The Commission quickly classified and assigned the 10,860 petitioned cases. After careful review, the Commission decided on the initiation, dismissal, withdrawal, or transfer of the investigations. In order to improve the efficiency of the investigation, cases with similar or identical content were merged and for cases involving several incidents submitted on a single application, they were separated into several cases.

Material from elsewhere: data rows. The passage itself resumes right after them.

Lemma ctx_CallTupleDict_is_direct_call_witness :
  let done :=
    run Toy.host
      (ctx_CallTupleDict (P := Toy.py39) Toy.ctx (mkHPy 10) HPy_NULL (mkHPy 50))
      Toy.fresh in
  ∃ obj : PyObject,
    result done = Returned (mkHPy obj)
    ∧ ∃ empty_tuple : HPy,
        syntheses (trace done)
        = [Obs (HPyTuple_FromArray Toy.ctx [] 0) empty_tuple]
        ∧ calls_made (trace done)
          = [Obs (PyObject_Call 10 (_i empty_tuple) 50) obj].
Proof.
  apply (ctx_CallTupleDict_is_direct_call (P := Toy.py39) Toy.host Toy.fresh
           Toy.ctx (mkHPy 10) HPy_NULL (mkHPy 50)).
  - left. reflexivity.
  - right. reflexivity.
Defined.

Lemma ctx_CallTupleDict_releases_once_witness :
  let done :=
    run Toy.host
      (ctx_CallTupleDict (P := Toy.py39) Toy.ctx (mkHPy 10) HPy_NULL (mkHPy 50))
      Toy.fresh in
  ∃ (c : Z) (empty_tuple : HPy) (obj : PyObject),
    trace done
    = [Obs (HPyDict_Check Toy.ctx (mkHPy 50)) c;
       Obs (HPyTuple_FromArray Toy.ctx [] 0) empty_tuple;
       Obs (PyObject_Call 10 (_i empty_tuple) 50) obj;
       Obs (HPy_Close Toy.ctx empty_tuple) ()]
    ∧ length (closes_of empty_tuple (trace done)) = 1%nat
    ∧ result done = Returned (mkHPy obj).
Proof.
  apply (ctx_CallTupleDict_releases_once (P := Toy.py39) Toy.host Toy.fresh
           Toy.ctx (mkHPy 10) HPy_NULL (mkHPy 50)); reflexivity.
Defined.

Lemma ctx_CallTupleDict_calls_after_failed_synthesis_witness :
  let done :=
    run Toy.host
      (ctx_CallTupleDict (P := Toy.py39) Toy.ctx (mkHPy 10) HPy_NULL (mkHPy 50))
      Toy.exhausted in
  ∃ (c : Z) (obj : PyObject),
    trace done
    = [Obs (HPyDict_Check Toy.ctx (mkHPy 50)) c;
       Obs (HPyTuple_FromArray Toy.ctx [] 0) HPy_NULL;
       Obs (PyObject_Call 10 NULL 50) obj;
       Obs (HPy_Close Toy.ctx HPy_NULL) ()]
    ∧ result done = Returned (mkHPy obj).
Proof.
  apply (ctx_CallTupleDict_calls_after_failed_synthesis (P := Toy.py39)
           Toy.host Toy.exhausted Toy.ctx (mkHPy 10) HPy_NULL (mkHPy 50));
    reflexivity.
Defined.

(** ** The inbound dispatcher: [ctx_CallRealFunctionFromTrampoline] *)

Section Trampoline.
Context {P : Platform} (H : Host).

(** C8.  Under NO_ARGS the dispatcher is the same program whatever [args]
    and [kw] are; it enters the native function once, with the context and
    the translated receiver and nothing else, asks the host nothing about
    [args] or [kw], and returns the translated result. *)
Theorem trampoline_NOARGS_ignores_containers (w : world H) (ctx : HPyContext)
    (self args kw args' kw' : PyObject) (func : Z) :
  ctx_CallRealFunctionFromTrampoline ctx self args kw func HPyMeth_NOARGS
  = ctx_CallRealFunctionFromTrampoline ctx self args' kw' func HPyMeth_NOARGS
  ∧ let done :=
      run H (ctx_CallRealFunctionFromTrampoline ctx self args kw func
               HPyMeth_NOARGS) w in
    ∃ r : HPy,
      trace done = [Obs (HPyMeth_noargs func ctx (_py2h self)) r]
      ∧ result done = Returned (_h2py r).
Proof.
  unfold ctx_CallRealFunctionFromTrampoline. rewrite Z.eqb_refl.
  split; [reflexivity |]. simpl. by eexists.
Qed.

(** C4, as the code has it.  Under SINGLE_ARG the dispatcher enters the
    native function once, with the context, the translated receiver and
    the translation of the [args] reference itself; it asks the host for
    no element of [args], and returns the translated result. *)
Theorem trampoline_O_passes_args_itself (w : world H) (ctx : HPyContext)
    (self args kw : PyObject) (func : Z) :
  HPyMeth_O ≠ HPyMeth_NOARGS →
  let done :=
    run H (ctx_CallRealFunctionFromTrampoline ctx self args kw func HPyMeth_O) w
  in
  ∃ r : HPy,
    trace done = [Obs (HPyMeth_o func ctx (_py2h self) (_py2h args)) r]
    ∧ result done = Returned (_h2py r).
Proof.
  intros Hne. unfold ctx_CallRealFunctionFromTrampoline.
  apply Z.eqb_neq in Hne. rewrite Hne, Z.eqb_refl.
  simpl. by eexists.
Qed.

(** C9.  A tag that is none of NO_ARGS, SINGLE_ARG and VAR_ARGS (so also
    the tag reserved for the keywords variant) takes the dispatcher to
    [abort()]: the process is aborted, nothing was asked of the host, no
    native function was entered and no value is returned. *)
Theorem trampoline_unsupported_tag_aborts (w : world H) (ctx : HPyContext)
    (self args kw : PyObject) (func : Z) (sig : Z) :
  sig ≠ HPyMeth_NOARGS →
  sig ≠ HPyMeth_O →
  sig ≠ HPyMeth_VARARGS →
  let done :=
    run H (ctx_CallRealFunctionFromTrampoline ctx self args kw func sig) w in
  result done = Aborted
  ∧ trace done = []
  ∧ natives_entered (trace done) = []
  ∧ ∀ v : PyObject, result done ≠ Returned v.
Proof.
  intros H1 H2 H3. unfold ctx_CallRealFunctionFromTrampoline.
  apply Z.eqb_neq in H1, H2, H3. rewrite H1, H2, H3.
  simpl. by repeat split.
Qed.

End Trampoline.

(** C4, as the claim reads.  The dispatcher is given the one-element
    container at address 22, whose element is the object at address 30.
    The native function is entered with the handle of 22, the [args]
    reference itself, and not with the handle of 30. *)
Lemma single_arg_is_not_taken_from_container :
  ¬ single_arg_taken_from_container (P := Toy.py39) Toy.host Toy.fresh Toy.ctx
      70 22 NULL 101.
Proof.
  intros (r & Hentered & _).
  apply (f_equal (map single_argument)) in Hentered.
  vm_compute in Hentered. discriminate Hentered.
Qed.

On April 25, 2006, the Commission decided to begin investigations on 388 submitted cases; 3 related to the anti-Japanese independence movement including the Hwanggan Marketplace independence movement, 382 related to massacres such as the Goyang Geumjeong Cave Incident, and 3 related to human rights abuses, including the Lee Soo-Keun espionage case. In February 2006, all applications were reviewed, and among the 10,860 cases submitted, 9,154 of them (84.2%) were chosen for investigation. Meanwhile, for cases where "the Commission believes that it is necessary to conduct an investigation into a case for the purposes of the Framework Act in historically important cases", independent investigations under the Commission's Mandate can be conducted according to Article 2 of the Framework Act. Based on this, eight cases were investigated including the case of the international introduction of Taekwondo and the enhancement of Korea's national prestige, the Bodo League massacres, the massacre of inmates at penitentiaries across the nation, the Yeosu-Suncheon Incident, the National Defense Army Incident, the Assassination Attempt of August 15, the case of the violation of the presidential decree by Oh Jong-Sang, and the case of press consolidation in 1980. Among these cases, the Taekwondo case and Oh Jong-Sang case were completed,
and the other six remain under investigation.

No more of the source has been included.